Il se retourna vivement. Il avait sans doute reconnu la voix qui parlait. Jamais Madeleine ne l'aurait cru capable de sauter hors de sa couche aussi lestement qu'il le fit. Ce fut un bond de jeune homme, il se trouva sur ses pieds, la tête haute, les bras tendus avec un bon sourire aux lèvres, pour dire presque gaiement:
—Tiens! c'est toi, chevalier! Bonjour.
De sorte que Madeleine Homayras sut encore, dès ce premier moment, que M. Nicolas était un chevalier.
Il se jeta dans les bras de M. Joseph, et tous deux échangèrent une cordiale embrassade.
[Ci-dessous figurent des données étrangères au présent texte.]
(** * esp_bus: the bus engine, embedded and verified against its specification

    The development follows the C sources of the component:
    - [src/esp_bus.c]      pattern helpers, worker message processing, module registry;
    - [src/esp_bus_msg.c]  request processing, event dispatch, requests, events, routes;
    - [src/esp_bus_svc.c]  the timer ("service") scheduler;
    - [src/esp_bus_btn.c]  the button module: polling, debounce, registration;
    - [src/esp_bus_led.c]  the LED module: the blink timer.

    Conventions of the embedding.
    - A C string is the list of its characters before the terminating NUL.
    - [esp_err_t] is an integer; the error constants carry the values of
      ESP-IDF's [esp_err.h].
    - The four registries are BSD [SLIST]s: [SLIST_INSERT_HEAD] is [cons],
      [SLIST_FOREACH] walks the list from its head.
    - Payload buffers obtained from [malloc] live in a heap, a finite map from
      block addresses to contents; [free] deletes the block.
    - Outcomes decided by the environment (does [malloc] succeed, does
      [xQueueSend] find room, does the worker answer before the caller's wait
      expires) are explicit boolean arguments of the operation they affect.
    - User callbacks are opaque: request handlers and transforms are functions
      of their arguments, and every invocation is appended to a trace.  What
      a callback does to the bus by calling back into it is not modelled.
    - Logging macros ([ESP_LOGx]) and the registry mutex are not modelled:
      every operation runs to its end before the next one starts.
    - For the two device modules the pin is the environment: the level the
      button reads is an argument of each poll, the levels the LED writes
      are recorded in order.  Their contexts are records passed along; the
      events a poll hands to [esp_bus_emit] are its result. *)

From Stdlib Require Import ZArith Ascii String List Bool Lia.
From stdpp Require Import base list gmap sets.

Local Open Scope char_scope.

(* ===================================================================== *)
(** * Part I. The embedding                                               *)
(* ===================================================================== *)

(** ** C strings *)

Abbreviation cstring := (list ascii).

(** A literal, for examples. *)
Definition cs (s : string) : cstring := list_ascii_of_string s.

(** The terminator, as stored in [*sep] for a bare token. *)
Definition NUL : ascii := Ascii.zero.

(** [include/esp_bus.h]: default sizes of the name and pattern buffers. *)
Definition ESP_BUS_NAME_MAX : nat := 16.
Definition ESP_BUS_PATTERN_MAX : nat := 32.

(** [strchr(s, c)]: offset of the first occurrence of [c], [None] for NULL. *)
Fixpoint strchr (s : cstring) (c : ascii) : option nat :=
  match s with
  | [] => None
  | x :: s' => if Ascii.eqb x c then Some 0%nat else option_map S (strchr s' c)
  end.

(** [strncpy(dst, src, n)] into a zeroed or explicitly terminated buffer:
    the string read back from [dst] holds the first [n] characters of [src]. *)
Definition strncpy (src : cstring) (n : nat) : cstring := take n src.

(** [snprintf(dst, size, "%s:%s", a, b)]: at most [size - 1] characters. *)
Definition snprintf_colon (size : nat) (a b : cstring) : cstring :=
  take (size - 1) (a ++ ":" :: b).

(** ** Pattern matcher ([esp_bus.c], [esp_bus_match_pattern]) *)

(** The statements after the main loop, reached with the target exhausted:
    skip every trailing star of the pattern, then accept when the pattern is
    exhausted as well. *)
Fixpoint only_stars (p : cstring) : bool :=
  match p with
  | [] => true
  | c :: p' => Ascii.eqb c "*" && only_stars p'
  end.

(** The main loop runs while both cursors are before their terminators and
    advances both on a literal match; on a star the inner loop tries the rest
    of the pattern at every remaining non-empty suffix of the target. *)
Fixpoint esp_bus_match_pattern (pattern target : cstring) {struct pattern} : bool :=
  match pattern with
  | [] =>
      match target with
      | [] => true
      | _ :: _ => false
      end
  | c :: p =>
      match target with
      | [] => only_stars (c :: p)
      | d :: t =>
          if Ascii.eqb c "*" then
            match p with
            | [] => true
            | _ :: _ =>
                (fix scan (u : cstring) : bool :=
                   match u with
                   | [] => false
                   | _ :: u' => if esp_bus_match_pattern p u then true else scan u'
                   end) (d :: t)
            end
          else if negb (Ascii.eqb c d) then false
          else esp_bus_match_pattern p t
      end
  end.
Fixpoint well_written (e : written) : bool :=
  match e with
  | Number n => well_written_literal n
  | Unary op operand =>
      match op with Not => false | _ => true end && well_written operand
  | Binary l op r =>
      match op with
      | Add | Sub | Mult | Div | FloorDiv | Mod | Pow => true
      | _ => false
      end && well_written l && well_written r
  end.

(** *** The parser and the tokenizer on a written expression *)

Section Reading.

Import Parser.

Definition toks (p : nat) (e : written) : list token := map snd (lexemes p e).

(** More fuel does not change a result. *)
Definition stable {A B : Type} (rule : nat -> A -> option B) (f : nat) : Prop :=
  forall x r, rule f x = Some r -> rule (S f) x = Some r.

Definition stable2 {A B C : Type} (rule : nat -> A -> B -> option C) (f : nat)
  : Prop :=
  forall x y r, rule f x y = Some r -> rule (S f) x y = Some r.

(** The tokens after which an expression of a level ends: not one that
    the rule of the level goes on with. *)
Definition stops (p : nat) (rest : list token) : bool :=
  match rest with
  | LPAR :: _ | DOT :: _ => false
  | DOUBLESTAR :: _ => (3 <=? p)%nat
  | STAR :: _ | SLASH :: _ | DOUBLESLASH :: _ | PERCENT :: _ => (1 <=? p)%nat
  | _ => true
  end.

(** The tokens an expression begins with. *)
Definition opens_atom (ts : list token) : bool :=
  match ts with
  | NUMBER _ :: _ | LPAR :: _ => true
  | _ => false
  end.

Definition opens (ts : list token) : bool :=
  match ts with
  | NUMBER _ :: _ | LPAR :: _ | PLUS :: _ | MINUS :: _ | TILDE :: _ => true
  | _ => false
  end.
Vous eussiez dit un père et un fils qui se retrouvent après une longue séparation. Le bonhomme disait, et il avait des larmes plein les yeux:
—Ah! garçon! garçon! que je suis content de te revoir! Saëb m'a planté là! c'est un coquin, comme tous les Bengalis; j'étais tout seul, dans cette auberge, et les Anglais ont des centaines d'émissaires à Paris, qui me cherchent pour m'assassiner!
—Eh bien! répliqua gaillardement Nicolas, ils n'ont qu'à essayer, ils trouveront à qui parler, me voici!
—C'est vrai, garçon, te voilà! Embrasse encore et serre-moi comme il faut; il me semble que tu me redonnes de la jeunesse et de la vie.
—Bon et cher ami! murmura le beau soldat, qui faisait de son mieux pour ne pas montrer toute son émotion. Je voudrais, en effet, vous donner ma vie et ma jeunesse.
—Comment va Jeanne? demanda tout à coup le bonhomme.